◆ Work item ◆
Once the line with "intros pandas polars." is found in the data, output it and each following line exactly, up to and including the line with "as (head & loop & Heq & (_ & Hres", and nothing before or after.

(Saved entries)
<<<<
(** ** The entry point on any host *)

(** The run of [main] when the overwrite question meets the end of the
    input. *)
Lemma main_eof_run (USE_POLARS : bool) (h : Host) (names : list string)
    (text : string) :
  listing h = Some names ->
  sorted (glob_csv names) <> [] ->
  stdin h = None ->
  main USE_POLARS h (Some text)
  = mkRun (Raised (Exception "EOF when reading a line")) (Some text) [Ask].
Proof.
  intros Hl Hne Hs. unfold main. rewrite Hl.
  destruct (sorted (glob_csv names)) as [|first later]; [contradiction|].
  generalize (combine_csv_polars h (first :: later)).
  generalize (combine_csv_pandas h (first :: later)).
  intros pandas polars.
  unfold bind, output_exists, input, emit, ret, raise. now rewrite Hs.
Qed.

(** A strategy that ends normally on a list that is not empty leaves
    an output file. *)
Lemma strategy_normal_output (USE_POLARS : bool) (h : Host) (first : string)
    (later : list string) (out : option string) :
  result (strategy USE_POLARS h (first :: later) out) = Normal tt ->
  exists text, output (strategy USE_POLARS h (first :: later) out) = Some text.
Proof.
  intros Hn.
  destruct (strategy_shape USE_POLARS h (first :: later) out)
    as (head & loop & Heq & (_ & Hres & _) & _).
  rewrite Heq in Hn. cbn [result] in Hn.
  destruct (result loop) as [t|e|s]; try discriminate.
  destruct Hres as (Hall & _). inversion Hall as [|? ? Hfirst _]; subst.
  pose proof (sound_table h first Hfirst) as Hr. destruct Hfirst as [_ Hw].
  unfold strategy. destruct USE_POLARS.
  - rewrite combine_csv_polars_run. cbv zeta. cbn [output].
    destruct (polars_loop_grows h (length (first :: later)) (first :: later) 1 0
                None EmptyString) as [suffix Hs].
    rewrite Hs. now eexists.
  - rewrite combine_csv_pandas_run. cbv zeta. cbn [output pandas_loop].
    rewrite (bind_normal _ _ _ _ _ _
               (pandas_step_sound h _ 1 first _ 0 true out Hr Hw)).
    cbn [fst snd output].
    destruct (pandas_loop_grows h (length (first :: later)) later 2
                (0 + height (table h first)) (to_csv true (table h first)))
      as [suffix Hs].
    rewrite Hs. now eexists.
Qed.

Lemma main_cases (USE_POLARS : bool) (h : Host) (out : option string) :
  main_case USE_POLARS h out.
Proof.
  destruct (listing h) as [names|] eqn:Hl.
  - destruct (sorted (glob_csv names)) as [|first later] eqn:Hs.
    + apply (NoCsvFiles _ _ _ names Hl Hs).
      unfold main. now rewrite Hl, Hs.
    + assert (Hne : sorted (glob_csv names) <> []) by now rewrite Hs.
      assert (Hg : glob_csv names <> []).
      { intros E. rewrite E in Hs. discriminate. }
      destruct out as [text|].
      * destruct (stdin h) as [line|] eqn:Hi.
        -- destruct (String.eqb_spec (lower line) "y") as [Hy|Hy].
           ++ apply (Combined _ _ _ names Hl Hne). right. now exists line.
           ++ apply (Cancelled _ _ _ names text line Hl Hne eq_refl Hi Hy).
              now apply (main_cancelled USE_POLARS h names text line).
        -- apply (EndOfInput _ _ _ names text Hl Hne eq_refl Hi).
           now apply (main_eof_run USE_POLARS h names text).
      * apply (Combined _ _ _ names Hl Hne). now left.
  - apply (NoDirectory _ _ _ Hl). unfold main. now rewrite Hl.
Qed.

(** X11.  A run of [main] on input files that are all read and
    written (under the Polars strategy, those after the first holding
    tidy tables) ends with status 0; it leaves the concatenation of the
    files in the output file, has read every file once, in order, and
    its last three lines give the sum of the row counts, the output
    path and the size of the output file that was written. *)
Theorem successful_run (USE_POLARS : bool) (h : Host) (names : list string)
    (first : string) (later : list string) (out : option string) :
  listing h = Some names ->
  sorted (glob_csv names) = first :: later ->
  Forall (sound h) (first :: later) ->
  (if USE_POLARS then Forall (fun name => tidy (table h name) = true) later
   else True) ->
  out = None \/ (exists line, stdin h = Some line /\ lower line = "y"%string) ->
  let r := main USE_POLARS h out in
  let text := concatenation h (first :: later) in
  result r = Normal tt
  /\ exit_status (result r) = 0
  /\ output r = Some text
  /\ reads (trace r) = first :: later
  /\ exists pre,
       trace r = pre ++ [Print (MsgTotalRows (total_height h (first :: later)));
                         Print MsgOutput;
                         Print (MsgOutputSize (utf8_length text))].
Proof.
  intros Hl Hsorted Hall Htidy Hok. cbv zeta.
  assert (Hne : sorted (glob_csv names) <> []) by now rewrite Hsorted.
  assert (Hc : result (strategy USE_POLARS h (first :: later) out) = Normal tt
               /\ output (strategy USE_POLARS h (first :: later) out)
                  = Some (concatenation h (first :: later))
               /\ reads (trace (strategy USE_POLARS h (first :: later) out))
                  = first :: later).
  { unfold strategy. destruct USE_POLARS.
    - destruct (combine_csv_polars_tidy h first later out Hall Htidy)
        as (H1 & H2 & _ & H4). now repeat split.
    - destruct (combine_csv_pandas_sound h first later out Hall)
        as (H1 & H2 & _ & H4). now repeat split. }
  destruct Hc as (Hres & Hout & Hreads).
  destruct (strategy_shape USE_POLARS h (first :: later) out)
    as (head & loop & Heq & (_ & Hloop & _) & _).
  destruct (opening_plain USE_POLARS (length (first :: later)) out) as [Hor _].
  rewrite (main_run USE_POLARS h names out Hl Hne Hok). cbv zeta.
  rewrite Hsorted. fold (strategy USE_POLARS h (first :: later)).
  rewrite Hres, Hout. cbn [result output trace exit_status].
  repeat split.
  - rewrite !reads_app, Hor, Hreads. simpl. now rewrite app_nil_r.
  - rewrite Heq in Hres |- *. cbn [result trace] in *.
    destruct (result loop) as [t|e|s]; try discriminate.
    destruct Hloop as (_ & Ht & _). cbn [Nat.add] in Ht. subst t.
    cbn [summary_of].
    exists (opening USE_POLARS (length (first :: later)) out ++ head ++ trace loop
            ++ [Print MsgRule; Print (MsgSuccess (length (first :: later)))]).
    now rewrite <- !app_assoc.
Qed.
>>>>
◆ Written solution ◆
  intros pandas polars.
  unfold bind, output_exists, input, emit, ret, raise. now rewrite Hs.
Qed.

(** A strategy that ends normally on a list that is not empty leaves
    an output file. *)
Lemma strategy_normal_output (USE_POLARS : bool) (h : Host) (first : string)
    (later : list string) (out : option string) :
  result (strategy USE_POLARS h (first :: later) out) = Normal tt ->
  exists text, output (strategy USE_POLARS h (first :: later) out) = Some text.
Proof.
  intros Hn.
  destruct (strategy_shape USE_POLARS h (first :: later) out)
    as (head & loop & Heq & (_ & Hres & _) & _).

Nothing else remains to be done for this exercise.